* [Task description]:
Take from the listing each line that has the string "IEEE".

═══ Working data

(** * terraform-provider-vtex: the resilient VTEX client and the user-role resource

    A shallow embedding of [internal/client/client.go] (token cache, retry
    loop with adaptive backoff), of the resource of
    [internal/provider/vtex_user_role_resource.go] and of the provider's
    configuration in [internal/provider/provider.go], with the properties
    stated about them. *)

From Stdlib Require Import ZArith List Bool String Ascii Lia DecimalString
  Sorted.
From Stdlib Require Import Floats.SpecFloat.
Import ListNotations.
Open Scope Z_scope.

(** ** Machine integers and [time.Duration] *)

Module Int64.
Definition modulus : Z := 2 ^ 64.
Definition min_int : Z := - 2 ^ 63.
Definition max_int : Z := 2 ^ 63 - 1.

(** Two's-complement wrap-around of a mathematical integer to [int64]. *)
Definition wrap (x : Z) : Z := (x + 2 ^ 63) mod modulus - 2 ^ 63.

Definition in_range (x : Z) : bool := (min_int <=? x) && (x <=? max_int).

Definition sub (x y : Z) : Z := wrap (x - y).
Definition mul (x y : Z) : Z := wrap (x * y).
End Int64.

(** IEEE 754 binary64, as Go's [float64]: the operations are the ones of
    [SpecFloat] at precision 53 and maximal exponent 1024. *)
Module Float64.
Definition prec : Z := 53.
Definition emax : Z := 1024.

(** [float64(x)] for an integer [x]: round to nearest, ties to even. *)
Definition of_int (x : Z) : spec_float := binary_normalize prec emax x 0 false.

Definition mul (x y : spec_float) : spec_float := SFmul prec emax x y.

(** [int64(f)]: the fractional part is discarded (truncation towards
    zero).  Outside the range of [int64], and for infinities and NaN, Go
    leaves the result to the implementation; amd64 yields the smallest
    [int64], which is what is written here. *)
Definition to_int64 (f : spec_float) : Z :=
  match f with
  | S754_zero _ => 0
  | S754_finite s m e =>
      let a := match e with
               | Z0 => Zpos m
               | Zpos p => Zpos m * 2 ^ Zpos p
               | Zneg p => Zpos m / 2 ^ Zpos p
               end in
      let v := if s then - a else a in
      if Int64.in_range v then v else Int64.min_int
  | _ => Int64.min_int
  end.
(** * TopicManager: normalization, registry, synonyms and relationship graph

    A shallow embedding of [src/TopicManager.ts] (the TopicManager class of the
    twitter-topic-modeling plugin) and the properties of it that the design
    document states.

    Conventions of the embedding.
    - A JavaScript string is the sequence of its UTF-16 code units.  The model
      covers the strings whose code units are below 256 (ISO-8859-1), written
      as Rocq [string]s; every key [normalizeTopic] returns is such a string.
    - A JavaScript [Map] keeps its entries in insertion order; it is an
      association list with the [get]/[set]/[delete] of the language
      ([JsMap] below).  The synonym table and the core-topic set are only ever
      queried by key, so they are a [gmap] and a [gset].
    - Counters and edge strengths are JavaScript numbers holding integers; they
      are [Z] (exact below 2^53).  Interest levels are real numbers.
    - [Date.now()] is an input: every operation that reads the clock takes the
      readings as arguments.
    - [await this.saveTopics()] writes a snapshot to the external cache and
      does not change the manager; it is left out. *)

From Stdlib Require Import String Ascii List Bool Arith ZArith QArith Reals Lia Lra.
From Stdlib Require Import Sorting.Sorted Sorting.Permutation.
From stdpp Require Import base gmap strings.
Import ListNotations.

Local Open Scope string_scope.
Local Open Scope list_scope.

(** ** JavaScript string primitives used by [normalizeTopic] *)

Module JsString.

Definition code (c : ascii) : nat := nat_of_ascii c.

Definition between (lo hi n : nat) : bool := (lo <=? n)%nat && (n <=? hi)%nat.

(** The class [\s] (and the characters [trim] removes) among the code units
    below 256: TAB, LF, VT, FF, CR, SPACE and NO-BREAK SPACE. *)
Definition isSpace (c : ascii) : bool :=
  between 9 13 (code c) || (code c =? 32)%nat || (code c =? 160)%nat.

(** The class [\w]: [A-Za-z0-9_]. *)
Definition isWord (c : ascii) : bool :=
  between 48 57 (code c) || between 65 90 (code c)
  || (code c =? 95)%nat || between 97 122 (code c).

(** [toLowerCase] on one code unit: A-Z, and the capital letters of the
    Latin-1 supplement (U+00C0 to U+00DE without the multiplication sign). *)
Definition lowerChar (c : ascii) : ascii :=
  if between 65 90 (code c)
     || (between 192 222 (code c) && negb (code c =? 215)%nat)
  then ascii_of_nat (code c + 32) else c.

Fixpoint toLowerCase (s : string) : string :=
  match s with
  | EmptyString => EmptyString
  | String c s' => String (lowerChar c) (toLowerCase s')
  end.

Fixpoint trimStart (s : string) : string :=
  match s with
  | EmptyString => EmptyString
  | String c s' => if isSpace c then trimStart s' else s
  end.

Fixpoint trimEnd (s : string) : string :=
  match s with
  | EmptyString => EmptyString
  | String c s' =>
      match trimEnd s' with
      | EmptyString => if isSpace c then EmptyString else String c EmptyString
      | r => String c r
      end
  end.

Definition trim (s : string) : string := trimEnd (trimStart s).

(** [s.replace(/\s+/g, ' ')]: every maximal run of white space becomes one
    space.  [inRun] tells that the previous character was white space. *)
Fixpoint collapseFrom (inRun : bool) (s : string) : string :=
  match s with
  | EmptyString => EmptyString
  | String c s' =>
      if isSpace c
      then (if inRun then collapseFrom true s'
            else String " " (collapseFrom true s'))
      else String c (collapseFrom false s')
  end.

Definition collapseSpaces (s : string) : string := collapseFrom false s.

(** [s.replace(/[^\w\s]/g, '')]. *)
Fixpoint stripSpecial (s : string) : string :=
  match s with
  | EmptyString => EmptyString
  | String c s' =>
      if isWord c || isSpace c then String c (stripSpecial s')
      else stripSpecial s'
  end.

(** [s.split(sep)] for a one-character separator: never the empty list. *)
Fixpoint split (sep : ascii) (s : string) : list string :=
  match s with
  | EmptyString => [EmptyString]
  | String c s' =>
      if Ascii.eqb c sep then EmptyString :: split sep s'
      else match split sep s' with
           | w :: ws => String c w :: ws
           | [] => [String c EmptyString]
           end
  end.

(** [words.join(sep)]. *)
Definition join (sep : string) (ws : list string) : string :=
  String.concat sep ws.

(** [arr.includes(w)] on an array of strings. *)
Definition includes (arr : list string) (w : string) : bool :=
  existsb (String.eqb w) arr.

End JsString.

Import JsString.

(** ** normalizeTopic *)

Definition stopWords : list string :=
  ["a"; "an"; "the"; "and"; "or"; "but"; "of"; "for"; "in"; "on"; "at"; "to"].

(** Steps 1 to 4 of [normalizeTopic]: the string the stop-word step starts
    from. *)
Definition cleanTopic (topic : string) : string :=
  stripSpecial (collapseSpaces (trim (toLowerCase topic))).

Definition normalizeTopic (topic : string) : string :=
  let normalized := cleanTopic topic in
  let words := split " " normalized in
  let words :=
    if (1 <? List.length words)%nat
    then List.filter (fun word => negb (includes stopWords word)) words
    else words in
  join " " words.

(** ** JavaScript [Map] and [Set]

    Entries are kept in insertion order: [set] on a present key replaces the
    value where it stands, on an absent key it appends.  *)

Module JsMap.
(** * The OData query-plan compiler of mcp-1c-hack: a shallow embedding

    The development follows the Python sources under
    [src/mcp_servers/mcp-1c-hack]: [odata_tool/filter_builder.py],
    [odata_tool/url_builder.py], [odata_tool/plan_validator.py],
    [odata_tool/models.py], [odata_tool/llm_client.py],
    [odata_tool/odata_client.py] and [query_tool.py].

    Conventions.
    - A Python [str] is a Rocq [string] whose characters are the code points
      of the text; the model covers the code points below 256, on which the
      character classes used by the sources ([str.isspace], [str.lower], the
      regular-expression classes [\d] and [\s]) are written out exactly.
    - A call that may raise returns a [Result]: [Ok v] or [Raise e].
    - A [dict] whose iteration order reaches the output is an association
      list in insertion order; a [dict] or [set] that is only looked up is a
      [gmap] or [gset].
    - Of the standard library, [datetime.strptime], [urllib.parse.quote],
      the two regular expressions and the string methods are written out
      for the arguments the sources give them.  Of the third-party
      libraries, the retry loop of [tenacity] is written out from its
      documented behaviour; the score of [thefuzz], the listing order of a
      [set], [json.loads], [QueryPlan.model_validate] and the two HTTP
      services are parameters, and [Json.loads] is a decoder of the JSON
      grammar to run the parsing code on concrete texts; of [aiohttp],
      the check that [BasicAuth] makes of the login is written out. *)

From Stdlib Require Import String Ascii List ZArith Lia Bool.
From stdpp Require Import gmap strings.

#[local] Set Warnings "-clear-no-such-hyp".

Open Scope string_scope.
Open Scope Z_scope.

#[local] Arguments String.append !s1 s2 / : simpl nomatch.

(** ** Python strings *)

Module PyStr.

Definition code (c : ascii) : N := N_of_ascii c.

(** [str.isspace] on one character, which is also the class [\s] of [re]
    for text patterns: TAB..CR, FS..US, SPACE, NEL and NBSP. *)
Definition isspace (c : ascii) : bool :=
  let n := code c in
  ((9 <=? n) && (n <=? 13) || (28 <=? n) && (n <=? 32)
   || (n =? 133) || (n =? 160))%N.

(** The class [\d] of [re]: the decimal digits. *)
Definition isdecimal (c : ascii) : bool :=
  let n := code c in ((48 <=? n) && (n <=? 57))%N.

Definition digit_value (c : ascii) : Z := Z.of_N (code c) - 48.

(** [str.lower] on one character: A..Z and the upper-case letters
    À..Þ (without the multiplication sign) move up by 32. *)
Definition lower_char (c : ascii) : ascii :=
  let n := code c in
  if ((65 <=? n) && (n <=? 90)
      || (192 <=? n) && (n <=? 222) && negb (n =? 215))%N
  then ascii_of_N (n + 32) else c.

Fixpoint lower (s : string) : string :=
  match s with
  | EmptyString => EmptyString
  | String c s' => String (lower_char c) (lower s')
  end.

(** [s.startswith(p)] and [s.endswith(p)]. *)
Fixpoint startswith (s p : string) {struct p} : bool :=
  match p, s with
  | EmptyString, _ => true
  | String _ _, EmptyString => false
  | String a p', String b s' => Ascii.eqb a b && startswith s' p'
  end.

(** [s[n:]]. *)
Fixpoint drop (n : nat) (s : string) : string :=
  match n, s with
  | O, _ => s
  | S _, EmptyString => EmptyString
  | S n', String _ s' => drop n' s'
  end.

Definition endswith (s p : string) : bool :=
  (String.length p <=? String.length s)%nat
  && String.eqb (drop (String.length s - String.length p) s) p.

(** [sub in s]. *)
Fixpoint contains (s sub : string) : bool :=
  startswith s sub
  || match s with
     | EmptyString => false
     | String _ s' => contains s' sub
     end.

(** [s.lstrip()], [s.rstrip()] and [s.strip()]. *)
Fixpoint lstrip (s : string) : string :=
  match s with
  | EmptyString => EmptyString
  | String c s' => if isspace c then lstrip s' else s
  end.

Fixpoint rstrip (s : string) : string :=
  match s with
  | EmptyString => EmptyString
  | String c s' =>
      match rstrip s' with
      | EmptyString => if isspace c then EmptyString else String c EmptyString
      | r => String c r
      end
  end.

Definition strip (s : string) : string := rstrip (lstrip s).

(** [s.lstrip(ch)] and [s.rstrip(ch)] for a one-character argument. *)
Fixpoint lstrip_char (ch : ascii) (s : string) : string :=
  match s with
  | EmptyString => EmptyString
  | String c s' => if Ascii.eqb c ch then lstrip_char ch s' else s
  end.

Fixpoint rstrip_char (ch : ascii) (s : string) : string :=
  match s with
  | EmptyString => EmptyString
  | String c s' =>
      match rstrip_char ch s' with
      | EmptyString => if Ascii.eqb c ch then EmptyString else String c EmptyString
      | r => String c r
      end
  end.

(** [sep.join(parts)]. *)
Fixpoint join (sep : string) (parts : list string) : string :=
  match parts with
  | [] => EmptyString
  | [p] => p
  | p :: rest => p +:+ sep +:+ join sep rest
  end.

(** [s.replace(ch, by)] for a one-character pattern. *)
Fixpoint replace_char (ch : ascii) (by_ : string) (s : string) : string :=
  match s with
  | EmptyString => EmptyString
  | String c s' =>
      (if Ascii.eqb c ch then by_ else String c EmptyString)
      +:+ replace_char ch by_ s'
  end.
(** * RLE core engine (lab/monitoring/rle_core.py): model and properties

    The engine is a Python class, [RLECore], whose method [compute_rle]
    folds one telemetry sample into the object's rolling histories and
    returns an [RLEResult] record.  Python floats are IEEE binary64 numbers,
    modelled by Rocq's primitive floats; Python ints are [Z]; the object's
    mutable attributes are a record threaded through a state-and-exception
    monad; an operation that raises in Python returns [Raise] here. *)

From Stdlib Require Import ZArith List Bool Lia String Floats.
Import ListNotations.

Set Warnings "-inexact-float".

Local Open Scope Z_scope.

(** ** Python values *)

(** The exceptions the arithmetic of the engine can raise. *)
Inductive exn : Type :=
| ZeroDivisionError
| ValueError
| OverflowError
| TypeError
| StatisticsError.

Inductive result (A : Type) : Type :=
| Ok (a : A)
| Raise (e : exn).
Arguments Ok {A} a.
Arguments Raise {A} e.

Definition rbind {A B : Type} (r : result A) (f : A -> result B) : result B :=
  match r with
  | Ok a => f a
  | Raise e => Raise e
  end.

══════

* [Answer box]:
(** IEEE 754 binary64, as Go's [float64]: the operations are the ones of
    returns an [RLEResult] record.  Python floats are IEEE binary64 numbers,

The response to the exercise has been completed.